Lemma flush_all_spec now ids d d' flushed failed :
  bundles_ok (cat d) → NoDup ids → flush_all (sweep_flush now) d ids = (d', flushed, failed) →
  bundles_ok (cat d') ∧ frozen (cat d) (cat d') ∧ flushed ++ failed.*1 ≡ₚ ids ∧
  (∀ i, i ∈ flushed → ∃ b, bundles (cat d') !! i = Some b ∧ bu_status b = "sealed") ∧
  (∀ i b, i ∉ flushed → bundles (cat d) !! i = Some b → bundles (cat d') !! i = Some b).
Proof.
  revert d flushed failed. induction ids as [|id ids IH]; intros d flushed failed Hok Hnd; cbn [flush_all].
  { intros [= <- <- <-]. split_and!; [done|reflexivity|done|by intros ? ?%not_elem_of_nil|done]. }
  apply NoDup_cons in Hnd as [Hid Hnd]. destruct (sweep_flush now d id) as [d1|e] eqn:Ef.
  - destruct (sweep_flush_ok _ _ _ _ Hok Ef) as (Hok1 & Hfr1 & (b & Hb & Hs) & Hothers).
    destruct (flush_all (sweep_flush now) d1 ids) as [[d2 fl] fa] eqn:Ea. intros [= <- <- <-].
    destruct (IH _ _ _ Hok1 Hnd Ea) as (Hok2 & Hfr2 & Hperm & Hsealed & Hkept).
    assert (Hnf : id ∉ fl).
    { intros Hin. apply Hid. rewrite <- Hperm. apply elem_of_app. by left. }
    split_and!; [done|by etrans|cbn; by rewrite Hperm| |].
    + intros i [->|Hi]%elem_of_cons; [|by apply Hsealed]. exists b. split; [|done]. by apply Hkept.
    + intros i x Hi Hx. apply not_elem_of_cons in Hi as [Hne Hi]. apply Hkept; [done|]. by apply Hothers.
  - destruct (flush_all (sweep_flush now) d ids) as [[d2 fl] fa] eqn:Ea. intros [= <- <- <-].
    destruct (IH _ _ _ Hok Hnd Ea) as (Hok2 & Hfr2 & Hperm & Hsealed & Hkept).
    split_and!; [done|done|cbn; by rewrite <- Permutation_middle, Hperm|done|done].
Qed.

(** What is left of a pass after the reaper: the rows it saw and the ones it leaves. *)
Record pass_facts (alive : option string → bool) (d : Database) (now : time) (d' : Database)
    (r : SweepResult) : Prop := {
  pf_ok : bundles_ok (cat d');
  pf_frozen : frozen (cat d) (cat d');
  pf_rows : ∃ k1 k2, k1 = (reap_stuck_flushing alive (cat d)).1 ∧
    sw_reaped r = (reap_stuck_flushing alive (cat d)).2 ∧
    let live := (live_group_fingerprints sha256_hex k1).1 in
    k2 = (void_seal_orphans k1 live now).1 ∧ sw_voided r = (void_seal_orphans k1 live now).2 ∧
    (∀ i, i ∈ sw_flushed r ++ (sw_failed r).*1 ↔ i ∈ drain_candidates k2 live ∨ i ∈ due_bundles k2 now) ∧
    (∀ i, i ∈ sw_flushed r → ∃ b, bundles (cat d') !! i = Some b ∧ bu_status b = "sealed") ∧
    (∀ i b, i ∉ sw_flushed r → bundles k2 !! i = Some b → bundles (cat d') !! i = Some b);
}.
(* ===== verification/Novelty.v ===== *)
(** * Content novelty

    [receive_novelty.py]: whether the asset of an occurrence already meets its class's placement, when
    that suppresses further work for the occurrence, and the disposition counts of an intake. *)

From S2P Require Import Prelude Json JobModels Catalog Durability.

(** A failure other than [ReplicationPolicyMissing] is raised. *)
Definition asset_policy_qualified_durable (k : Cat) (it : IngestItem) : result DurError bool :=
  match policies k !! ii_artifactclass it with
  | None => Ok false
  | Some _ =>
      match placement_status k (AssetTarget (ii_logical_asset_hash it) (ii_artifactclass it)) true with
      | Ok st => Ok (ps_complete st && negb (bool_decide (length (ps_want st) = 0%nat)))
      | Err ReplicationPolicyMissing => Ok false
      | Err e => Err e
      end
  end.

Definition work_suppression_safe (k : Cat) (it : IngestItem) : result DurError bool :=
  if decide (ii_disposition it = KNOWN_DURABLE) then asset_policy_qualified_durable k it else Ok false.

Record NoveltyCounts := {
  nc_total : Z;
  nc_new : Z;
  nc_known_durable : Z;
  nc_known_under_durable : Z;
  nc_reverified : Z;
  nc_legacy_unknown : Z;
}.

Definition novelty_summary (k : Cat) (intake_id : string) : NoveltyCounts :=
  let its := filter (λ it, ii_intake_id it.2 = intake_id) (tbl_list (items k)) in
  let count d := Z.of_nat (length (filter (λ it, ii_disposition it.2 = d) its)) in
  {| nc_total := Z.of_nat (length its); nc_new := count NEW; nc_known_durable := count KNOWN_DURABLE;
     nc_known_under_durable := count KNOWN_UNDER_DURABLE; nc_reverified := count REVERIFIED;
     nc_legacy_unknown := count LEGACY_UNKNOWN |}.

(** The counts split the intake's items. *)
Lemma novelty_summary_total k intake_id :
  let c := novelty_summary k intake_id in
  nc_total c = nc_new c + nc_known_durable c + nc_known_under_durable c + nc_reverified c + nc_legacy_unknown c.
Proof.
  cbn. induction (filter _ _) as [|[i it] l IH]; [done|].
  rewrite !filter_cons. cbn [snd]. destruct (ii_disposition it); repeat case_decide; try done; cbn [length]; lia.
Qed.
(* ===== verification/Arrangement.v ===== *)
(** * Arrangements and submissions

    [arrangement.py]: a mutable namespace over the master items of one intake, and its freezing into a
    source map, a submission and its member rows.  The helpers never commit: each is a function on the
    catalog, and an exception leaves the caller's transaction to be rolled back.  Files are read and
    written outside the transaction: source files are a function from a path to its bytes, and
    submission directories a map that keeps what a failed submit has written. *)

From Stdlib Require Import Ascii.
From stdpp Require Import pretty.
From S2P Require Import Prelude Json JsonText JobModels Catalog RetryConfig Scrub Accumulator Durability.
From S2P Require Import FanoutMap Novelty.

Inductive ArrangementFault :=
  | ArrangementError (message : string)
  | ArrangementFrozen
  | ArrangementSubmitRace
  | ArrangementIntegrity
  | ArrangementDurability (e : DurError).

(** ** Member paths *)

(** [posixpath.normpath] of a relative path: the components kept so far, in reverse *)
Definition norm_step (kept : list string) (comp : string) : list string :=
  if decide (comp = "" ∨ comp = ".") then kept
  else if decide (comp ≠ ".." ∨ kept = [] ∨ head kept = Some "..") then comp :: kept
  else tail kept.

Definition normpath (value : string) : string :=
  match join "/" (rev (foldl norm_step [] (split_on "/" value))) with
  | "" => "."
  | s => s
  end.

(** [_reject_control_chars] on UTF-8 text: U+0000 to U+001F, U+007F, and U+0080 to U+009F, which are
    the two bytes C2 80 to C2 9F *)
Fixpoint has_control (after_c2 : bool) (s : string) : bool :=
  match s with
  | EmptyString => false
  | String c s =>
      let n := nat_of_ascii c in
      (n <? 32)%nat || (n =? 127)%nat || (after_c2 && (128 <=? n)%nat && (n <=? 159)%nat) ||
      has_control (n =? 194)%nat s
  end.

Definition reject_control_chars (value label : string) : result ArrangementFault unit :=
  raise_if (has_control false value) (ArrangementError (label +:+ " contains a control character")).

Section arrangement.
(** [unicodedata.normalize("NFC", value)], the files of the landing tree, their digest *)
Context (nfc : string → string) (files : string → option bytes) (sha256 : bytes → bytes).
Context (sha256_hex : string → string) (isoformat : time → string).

--- --- ---

Problem statement
Output exactly the lines of the records from the first through the one bearing "revert d flushed", both ends included.

Problem solution
Lemma flush_all_spec now ids d d' flushed failed :
  bundles_ok (cat d) → NoDup ids → flush_all (sweep_flush now) d ids = (d', flushed, failed) →
  bundles_ok (cat d') ∧ frozen (cat d) (cat d') ∧ flushed ++ failed.*1 ≡ₚ ids ∧
  (∀ i, i ∈ flushed → ∃ b, bundles (cat d') !! i = Some b ∧ bu_status b = "sealed") ∧
  (∀ i b, i ∉ flushed → bundles (cat d) !! i = Some b → bundles (cat d') !! i = Some b).
Proof.
  revert d flushed failed. induction ids as [|id ids IH]; intros d flushed failed Hok Hnd; cbn [flush_all].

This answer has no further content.